Bis(2-ethylhexyl) 2,2'-thiobisacetate

Administrative data

Endpoint:

skin irritation: in vivo

Type of information:

experimental study

Adequacy of study:

key study

Study period:

20th May 2008 - 15th July 2008

Reliability:

1 (reliable without restriction)

Rationale for reliability incl. deficiencies:

other: see 'Remark'

Remarks:

GLP-guideline study performed according to OECD guideline 434 used for skin examination according to OECD 404. However, according to Regulation (EC) No 1907/2006, the in vivo skin irritation study does not need to be conducted if an acute toxicity study by the dermal route does not indicate skin irritation up to the limit dose level (2 000 mg/kg body weight).

Data source

Materials and methods

Principles of method if other than guideline:

Study was performed in rats according to OECD guideline 434 to investigate acute dermal toxicity.
Within this study a skin examination of the application site was performed according to OECD guideline 404.

GLP compliance:

yes (incl. QA statement)

Test material

Test animals

Species:

rat

Strain:

Wistar

Details on test animals or test system and environmental conditions:

TEST ANIMALS
- Source: Harlan Winkelmann GmbH, D-33 178 Borchen.
- Age at study initiation: 8 - 12 weeks
- Weight at study initiation: 140 - 163 g
- Housing: Macrolon cages on Altromin saw fiber bedding
- Diet (e.g. ad libitum): Altromin 1324 maintenance diet for rats and mice
- Water (e.g. ad libitum): tap water
- Acclimation period: at least 5 d

ENVIRONMENTAL CONDITIONS
- Temperature (°C): 22 +/-3
- Humidity (%): 45 - 65
- Air changes (per hr): 10
- Photoperiod (hrs dark / hrs light): 12 / 12

IN-LIFE DATES: From: 20 May 2008 To: 15 July 2008

Test system

Type of coverage:

semiocclusive

Preparation of test site:

other: clipping

Vehicle:

unchanged (no vehicle)

Controls:

no

Amount / concentration applied:

TEST MATERIAL
- Amount(s) applied (volume or weight with unit): 2.04 mL/kg bw

Duration of treatment / exposure:

single dose of 2000 mg/kg bw / 24 hours of exposure

Observation period:

14 d

Number of animals:

sighting study: 1
main study: 4

Details on study design:

TEST SITE
- Area of exposure: dorsal trunk
- % coverage: 10 %
- Type of wrap if used: gauze-dressing and non-irritating tape, fixed with an additional dressing

REMOVAL OF TEST SUBSTANCE
- Washing (if done): residual test item was removed using tap water
- Time after start of exposure: 24 h

SCORING SYSTEM: Skin reaction gradings were performed according to OECD guideline 404

Results and discussion

In vivo

Resultsopen allclose all

Any other information on results incl. tables

Table 1: Individual skin examination scores after 24h-exposure

 

Skin effect	Erythema					Edema
Scoring [h]a	1	24	48	72	Meanb	1	24	48	72	Meanb
Animal No. /sex #1 / f	0	0	0	0	0	0	0	0	0	0
#2 / f	0	0	0	0	0	0	0	0	0	0
#3 / f	0	0	0	0	0	0	0	0	0	0

^aTimepoint of reading after substance removal subsequent to 24h-dermal exposure

^bMean of 24, 48 and 72 h scores

Applicant's summary and conclusion

Interpretation of results:

not irritating

Remarks:

Migrated information Criteria used for interpretation of results: EU

Conclusions:

Based on the study results, no classification is required.

Executive summary:

An acute dermal toxicity study according to OECD guideline 434 was performed. Within this study skin examinations were performed in 3 animals using evaluation criteria according to OECD guideline 404 for skin irritation.
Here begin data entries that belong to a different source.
(* ===== verification/EndToEnd.v ===== *)
(** * A request from the browser to PHP

    [Proxy], [Http] and [PhpServer] one behind the other: a domain is attached to a
    project and the browser asks the proxy for a page of it.  A plain request is
    passed to the web server of the project with the port the browser used in a
    header, and is served or redirected to HTTPS; for HTTPS the browser gets a
    tunnel, in which the request arrives as it was sent.  The web server then calls
    PHP. *)

From stdpp Require Import base tactics option list gmap strings pretty.
From Stdlib Require Import ZArith Lia Ascii.
From S2P Require Import Prelude GoStrings Utf8 FilePath Os Envs Proxy Http PhpExecutor PhpServer.

(** The proxy passes a plain request on over a connection of its own, from
    [remote]; [port] is the value of the header that its handler decided on. *)
Definition forwarded (remote port : string) (r : HttpRequest) : HttpRequest :=
  mkReq (r_Host r) (r_Path r) (r_RawQuery r) (r_Proto r) (<["X-Forwarded-Port" := [port]]> (r_Header r)) remote.
(** A tunnel passes bytes: only the address of the client changes. *)
Definition tunnelled (remote : string) (r : HttpRequest) : HttpRequest :=
  mkReq (r_Host r) (r_Path r) (r_RawQuery r) (r_Proto r) (r_Header r) remote.

(** [ProxyHandler] normalises the host before it calls [Handler]. *)
Definition normalized (r : HttpRequest) : HttpRequest :=
  mkReq (normalize_host (r_Host r)) (r_Path r) (r_RawQuery r) (r_Proto r) (r_Header r) (r_RemoteAddr r).

Inductive arrival := Handled (a : Http.reply) | Redirected (target : string) | NoTLSServer.
(** What the web server does with a request over plain TCP or over TLS, by the
    handlers that [Start] installed. *)
Definition accept (w : os) (s : Server) (rs : running_server) (callback : option (gmap string string → option string))
    (tls : bool) (r : HttpRequest) : arrival :=
  let handled := Handled (Handler w s callback (normalized r)) in
  if tls then if rs_https rs then handled else NoTLSServer
  else match rs_http rs with
       | ServeAll => handled
       | ServeForwardedOrRedirect =>
         match redirect_handler r with Some target => Redirected target | None => handled end
       end.

Lemma normalize_plain host : plain_host host = true → normalize_host host = host.
Proof. intros (H & _)%plain_host_spec. unfold normalize_host. by rewrite H. Qed.

Lemma server_name_plain host : plain_host host = true → server_name host = host.
Proof.
  unfold plain_host. rewrite !andb_true_iff. intros [[H _] _].
  unfold server_name, Split. by rewrite (split_char_lacks ":").
Qed.

(** The variables that tell a script how it was called. *)
Definition call_vars : list string :=
  ["HTTP_HOST"; "SERVER_NAME"; "X_FORWARDED_PORT"; "SCRIPT_NAME"; "PATH_INFO"; "REQUEST_METHOD"].

Lemma not_header k headers :
  (HasPrefix k "HTTP_" = false ∨ k = "HTTP_HOST") →
  List.find (header_sets k) (reverse headers) = None.
Proof.
  intros Hk. destruct (List.find _ _) as [kv|] eqn:E; [|done].
  apply header_sets_names in E as [H1 H2]. destruct Hk; congruence.
Qed.

Lemma call_vars_plain k : k ∈ call_vars → HasPrefix k "HTTP_" = false ∨ k = "HTTP_HOST".
Proof.
  intros Hk. unfold call_vars in Hk. rewrite !elem_of_cons, elem_of_nil in Hk.
  destruct Hk as [-> |[-> |[-> |[-> |[-> |[-> |[]]]]]]]; (by left) || by right.
Qed.

(** What a script is told of its call. *)
Definition script_sees (p : PhpServer) (env : Envs) (host port path method : string) : Prop :=
  env !! "HTTP_HOST" = Some host ∧ env !! "SERVER_NAME" = Some host ∧
  env !! "X_FORWARDED_PORT" = Some port ∧ env !! "SCRIPT_NAME" = Some (passthru p) ∧
  env !! "PATH_INFO" = Some path ∧ env !! "REQUEST_METHOD" = Some method.

Section page.
Context `{U : !Unicode} (w : os) (s : Server) (p : PhpServer).

Lemma generateEnv_plain vars headers q env :
  generateEnv w p vars headers q = Ret env →
  ∃ base, base_env w p q = Ret base ∧
    ∀ k, (HasPrefix k "HTTP_" = false ∨ k = "HTTP_HOST") → vars !! k = None → env !! k = base !! k.
Proof.
  intros (base & Hb & [= <-])%bind_inv. exists base. split; [done|]. intros k Hk Hv.
  rewrite header_fold, not_header by done. by apply lookup_union_r.
Qed.

Lemma Serve_env vars headers q env0 range rid wok env file :
  Serve w p vars headers q env0 range rid wok = Ret (Val (env, file)) →
  ∃ generated, generateEnv w p vars headers q = Ret generated ∧ env = generated ∪ env0.
Proof.
  unfold Serve. destruct (bool_decide _); [done|]. intros (generated & Hg & [= H])%bind_inv.
  exists generated. split; [done|]. destruct (ps_kind p); repeat case_match; congruence.
Qed.

Lemma base_env_page q base :
  Index (ToLowerRunes (r_Path (q_req q))) ".php" = None → base_env w p q = Ret base →
  base !! "HTTP_HOST" = Some (r_Host (q_req q)) ∧ base !! "SERVER_NAME" = None ∧
  base !! "X_FORWARDED_PORT" = None ∧ base !! "SCRIPT_NAME" = Some (passthru p) ∧
  base !! "PATH_INFO" = Some (r_Path (q_req q)) ∧ base !! "REQUEST_METHOD" = Some (q_Method q).
Proof.
  intros Hphp Hb. unfold base_env, script_split in Hb. rewrite Hphp, bind_Ret in Hb.
  destruct (remote_addr _) as [ra rp]. injection Hb as <-. by split_and!.
Qed.

(** A request for a page (no script in its path, no file there) that reaches
    [Handler] is one for PHP. *)
Lemma Serve_page r serve vars headers q range rid wok env file :
  q_req q = r → plain_host (r_Host r) = true → Forall (λ k, vars !! k = None) call_vars →
  Index (ToLowerRunes (r_Path r)) ".php" = None →
  (∀ isDir, stat w (static_path s (r_Path r)) = Found isDir → isDir = true) →
  serve (callback_env s r) = None →
  Serve w p vars headers q (callback_env s r) range rid wok = Ret (Val (env, file)) →
  let fwd := Header_Get (r_Header r) "X-Forwarded-Port" in
  Handler w s (Some serve) r = ToCallback (callback_env s r) ∧
  script_sees p env (r_Host r) (if bool_decide (fwd = "") then serverPort s else fwd) (r_Path r) (q_Method q).
Proof.
  intros <- Hplain Hvars Hphp Hst Hserve (generated & Hg & ->)%Serve_env fwd. split.
  - unfold Handler. rewrite Hserve.
    destruct (stat w _) as [isDir| |] eqn:E; rewrite ?andb_false_r; try done.
    rewrite (Hst isDir) by done. by rewrite andb_false_r.
  - apply generateEnv_plain in Hg as (base & Hb & Hg). rewrite Forall_forall in Hvars.
    assert (Hget : ∀ k, k ∈ call_vars → generated !! k = base !! k)
      by (intros k Hk; apply Hg; [by apply call_vars_plain|by apply Hvars]).
    destruct (base_env_page q base Hphp Hb) as (H1 & H2 & H3 & H4 & H5 & H6).
    assert (Hcall : ∀ k, k ∈ call_vars → (generated ∪ callback_env s (q_req q)) !! k
                           = base !! k ∪ callback_env s (q_req q) !! k)
      by (intros k Hk; by rewrite lookup_union, Hget).
    unfold script_sees. rewrite !Hcall by (apply (bool_decide_unpack _); exact I).
    rewrite H1, H2, H3, H4, H5, H6. unfold callback_env. rewrite (server_name_plain _ Hplain).
    by split_and!.
Qed.
End page.


(** ** A domain attached, a page asked for *)

Definition ex_http_server : running_server := mkRunning 8000 false false ServeForwardedOrRedirect true.
Definition ex_page : HttpRequest := mkReq "new.wip" "/blog" "page=2" "HTTP/1.1" ∅ "".
Definition ex_call : php_request := mkPhpReq (tunnelled "127.0.0.1:4242" ex_page) "GET" "/blog?page=2" true.

Definition decode (formal : gmap string flag.Flag) (s : string) : request :=
  match s with
  | String "-" (String c1 s2) =>
      let isDouble := Ascii.eqb c1 "-" in
      if isDouble && String.eqb s2 EmptyString then Stop true
      else
        let name := if isDouble then s2 else String c1 s2 in
        match name with
        | EmptyString => Fail (errorString ("bad flag syntax: " +:+ s))
        | String n0 ntail =>
            if Ascii.eqb n0 "-" || Ascii.eqb n0 "="
            then Fail (errorString ("bad flag syntax: " +:+ s))
            else
              let '(name, value) :=
                match flag.cutEq ntail with
                | Some (a, b) => (String n0 a, Some b)
                | None => (name, None)
                end in
              match formal !! name with
              | None =>
                  if String.eqb name "help" || String.eqb name "h"
                  then Fail flag.ErrHelp
                  else Fail (errorString ("flag provided but not defined: -" +:+ name))
              | Some fl =>
                  match strconv.ParseBool (default "true" value) with
                  | None => Fail (errorString ("invalid boolean value for -" +:+ name))
                  | Some v => SetTo name fl v
                  end
              end
        end
  | _ => Stop false
  end.

Definition serve (f : flag.FlagSet) (s : string) (rest : list string) (r : request)
    : (bool * flag.FlagSet) + error :=
  match r with
  | Stop consumed =>
      inl (false, flag.mkFlagSet (flag.formal f) (flag.actual f)
                    (if consumed then rest else s :: rest) (flag.vars f))
  | Fail e => inr e
  | SetTo name fl v =>
      inl (true, flag.mkFlagSet (flag.formal f) (<[name := fl]> (flag.actual f)) rest
                   (<[flag.Value fl := v]> (flag.vars f)))
  end.

(** The flag set comes from the registered one by parsing: its defined
    flags are the registered ones, and the flags that have been set are
    among them. *)
Definition tracked (f : flag.FlagSet) : Prop :=
  flag.formal f = flag.formal newFlags
  /\ forall name fl, flag.actual f !! name = Some fl -> flag.formal f !! name = Some fl.

(** Two flag sets that [Exec] cannot tell apart. *)
Definition agree (f1 f2 : flag.FlagSet) : Prop :=
  flag.vars f1 = flag.vars f2 /\ anyFlag f1 = anyFlag f2.

Definition alike (o1 o2 : flag.FlagSet + error) : Prop :=
  match o1, o2 with
  | inl g1, inl g2 => tracked g1 /\ tracked g2 /\ agree g1 g2
  | inr _, inr _ => True
  | _, _ => False
  end.

(** An argument that sets the flag [name]: one or two dashes, the name, and
    possibly [=] and a value. *)
Definition spell (double : bool) (name : string) (value : option string) : string :=
  (if double then "--" else "-") +:+ name
  +:+ match value with Some v => "=" +:+ v | None => EmptyString end.

(** Two names registered on one variable. *)
Definition aliases (n1 n2 : string) : Prop :=
  exists fl1 fl2,
    flag.formal newFlags !! n1 = Some fl1 /\ flag.formal newFlags !! n2 = Some fl2
    /\ flag.Value fl1 = flag.Value fl2.

Inductive sameArg : string -> string -> Prop :=
| sameArg_same (s : string) : sameArg s s
| sameArg_alias (d1 d2 : bool) (n1 n2 : string) (value : option string) :
    aliases n1 n2 -> sameArg (spell d1 n1 value) (spell d2 n2 value).

(** Requests that change two agreeing flag sets alike. *)
Definition sameRequest (formal : gmap string flag.Flag) (r1 r2 : request) : Prop :=
  match r1, r2 with
  | Stop _, Stop _ => True
  | Fail _, Fail _ => True
  | SetTo n1 fl1 v1, SetTo n2 fl2 v2 =>
      formal !! n1 = Some fl1 /\ formal !! n2 = Some fl2
      /\ flag.Value fl1 = flag.Value fl2 /\ v1 = v2
      /\ (n1 = "json" <-> n2 = "json")
  | _, _ => False
  end.

(** A test for [aliases]. *)
Definition aliasesb (n1 n2 : string) : bool :=
  match flag.formal newFlags !! n1, flag.formal newFlags !! n2 with
  | Some fl1, Some fl2 => Nat.eqb (flag.Value fl1) (flag.Value fl2)
  | _, _ => false
  end.

(** ** Panics *)

(** A method of [v] panicked with [msg]. *)
Definition panicked {T} `{VersionInfo T} (v : T) (msg : string) : Prop :=
  Version v = Panic msg \/ Revision v = Panic msg \/ Time v = Panic msg
  \/ GoVersion v = Panic msg \/ Modified v = Panic msg.
(** X16. When the target has a single friend, in every trace
    [generate_trace] returns the friend's score is at least the number of
    rounds of the target and no user has a higher score; asked for at least
    one friend on such a trace with a round of the target, [analyze_trace]
    puts first a user whose score equals the friend's. *)
Theorem generated_trace_friend_on_top (n t rounds friend : Z)
    (trace : list (list Z * list Z)) :
  generate_trace n t rounds [friend] (inr trace) ->
  (Z.of_nat (Z.to_nat (rounds / 2)) <= score trace 0 friend)%Z /\
  (forall y, (score trace 0 y <= score trace 0 friend)%Z) /\
  (forall k, (1 <= k)%Z -> (2 <= rounds)%Z ->
             exists first,
               hd_error (analyze_trace trace k 0) = Some first /\
               score trace 0 first = score trace 0 friend).
Proof.
  intros H.
  destruct (generate_trace_inv _ _ _ _ _ H) as (q & tr & Hp & L1 & L2 & F1 & F2 & V).
  assert (Hround : Forall (fun round =>
            py_in 0 (fst round) = true ->
            1 <= count_occ Z.eq_dec (snd round) friend /\
            forall y, count_occ Z.eq_dec (snd round) y
                      <= count_occ Z.eq_dec (snd round) friend) trace).
  { eapply Permutation_Forall; [exact Hp |]. apply Forall_app. split.
    - eapply Forall_impl; [| exact F1]. intros round (Hq & _) E.
      destruct (quiet_round_facts _ _ _ Hq) as (_ & _ & _ & _ & E'). congruence.
    - eapply Forall_impl; [| exact F2]. intros round (Ht & _) _.
      destruct (target_round_facts _ _ _ _ Ht)
        as (_ & _ & _ & _ & _ & f & r & [Ef | []] & Hnd & Hp2).
      rewrite Ef in *. clear Ef friend.
      assert (Hc : forall y, count_occ Z.eq_dec (snd round) y
                             = count_occ Z.eq_dec (f :: r) y).
      { apply (Permutation_count_occ Z.eq_dec), Hp2. }
      assert (Hf : count_occ Z.eq_dec (f :: r) f = S (count_occ Z.eq_dec r f)).
      { apply count_occ_cons_eq. reflexivity. }
      split; [rewrite Hc, Hf; lia |].
      intros y. rewrite !Hc, Hf.
      destruct (Z.eq_dec f y) as [<- | Hne].
      + rewrite Hf. lia.
      + rewrite count_occ_cons_neq by exact Hne.
        pose proof (proj1 (NoDup_count_occ Z.eq_dec r) Hnd y). lia. }
  assert (Hge : (Z.of_nat (Z.to_nat (rounds / 2)) <= score trace 0 friend)%Z).
  { rewrite <- (generated_rounds_of _ _ _ _ _ H).
    apply score_ge_rounds. eapply Forall_impl; [| exact Hround].
    intros round Hr E. apply (Hr E). }
  assert (Hle : forall y, (score trace 0 y <= score trace 0 friend)%Z).
  { intros y. apply score_le. eapply Forall_impl; [| exact Hround].
    intros round Hr E. apply (Hr E). }
  split; [exact Hge |]. split; [exact Hle |].
  intros k Hk Hrounds.
  assert (Hin : In friend (suspects_of trace 0)).
  { apply (count_occ_In Z.eq_dec).
    assert (1 <= rounds / 2)%Z by (apply Z.div_le_lower_bound; lia).
    unfold score in Hge. lia. }
  destruct (analyze_trace_facts trace k 0) as (_ & H2 & H3 & H4 & H5). cbv zeta in *.
  destruct (analyze_trace trace k 0) as [| h res] eqn:E.
  - exfalso. cbn [length] in H3.
    destruct (nodup Z.eq_dec (suspects_of trace 0)) as [| z l] eqn:En.
    + apply (nodup_In Z.eq_dec) in Hin. rewrite En in Hin. contradiction.
    + cbn [length] in H3. lia.
  - exists h. split; [reflexivity |]. apply Z.le_antisymm; [apply Hle |].
    destruct (in_dec Z.eq_dec friend (h :: res)) as [[-> | Hi] | Hni].
    + lia.
    + inversion H4 as [| ? ? _ Hall]; subst.
      rewrite Forall_forall in Hall. apply (Hall _ Hi).
    + apply (H5 h friend (or_introl eq_refl) Hin Hni).
Qed.

Lemma rounds_half_zero (rounds : Z) :
  Z.to_nat (rounds / 2) = 0 <-> (rounds < 2)%Z.
Proof.
  split; intros H.
  - destruct (Z.lt_ge_cases rounds 2) as [Hlt | Hge]; [exact Hlt |].
    assert (1 <= rounds / 2)%Z by (apply Z.div_le_lower_bound; lia). lia.
  - assert (rounds / 2 < 1)%Z by (apply Z.div_lt_upper_bound; lia). lia.
Qed.

Lemma generate_trace_raises (n t rounds : Z) (friends : list Z) (e : trace_exn) :
  generate_trace n t rounds friends (inl e) ->
  Z.to_nat (rounds / 2) <> 0 /\
  ((e = ValueError /\ ~ (1 <= t <= n - 1)%Z) \/
   (e = IndexError_choice /\ (1 <= t <= n - 1)%Z /\ friends = [])).
Proof.
  unfold generate_trace. cbv zeta. intros H.
  apply nd_bind_inl in H. destruct H as [H1 | (trace1 & H1 & H)].
  - apply quiet_rounds_outcome in H1. destruct H1 as (-> & Hc & Ht).
    split; [exact Hc |]. left. split; [reflexivity | lia].
  - apply quiet_rounds_outcome in H1. destruct H1 as (V1 & _).
    apply nd_bind_inl in H. destruct H as [H2 | (trace2 & _ & H)].
    + apply target_rounds_outcome in H2. destruct H2 as (Hc & H2).
      split; [exact Hc |].
      destruct V1 as [V1 | V1]; [contradiction |].
      destruct H2 as [[-> Ht] | (-> & Ht & Hf)].
      * left. split; [reflexivity | lia].
      * destruct (Z.eq_dec t (1 + Z.max 0 (n - 1))) as [E | E].
        -- lia.
        -- right. split; [reflexivity |]. split; [lia | exact Hf].
    + destruct H as (l' & E & _). discriminate E.
Qed.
Five female Wistar rats were dermally exposed to a single dose of 2000 mg/kg bw of the undiluted test substance Di(2-ethylhexyl) thiodiglycolate (Di-2-EHTDG) for 24 h under semiocclusive conditions. The application area comprised at least 10 % of the body surface area. After the exposure residual test substance was removed using tap water. 1, 24, 48 and 72 h after test substance removal the skin reactions was examined and scored according to Draize scheme. No edema or erythema formation was observed in all three rats.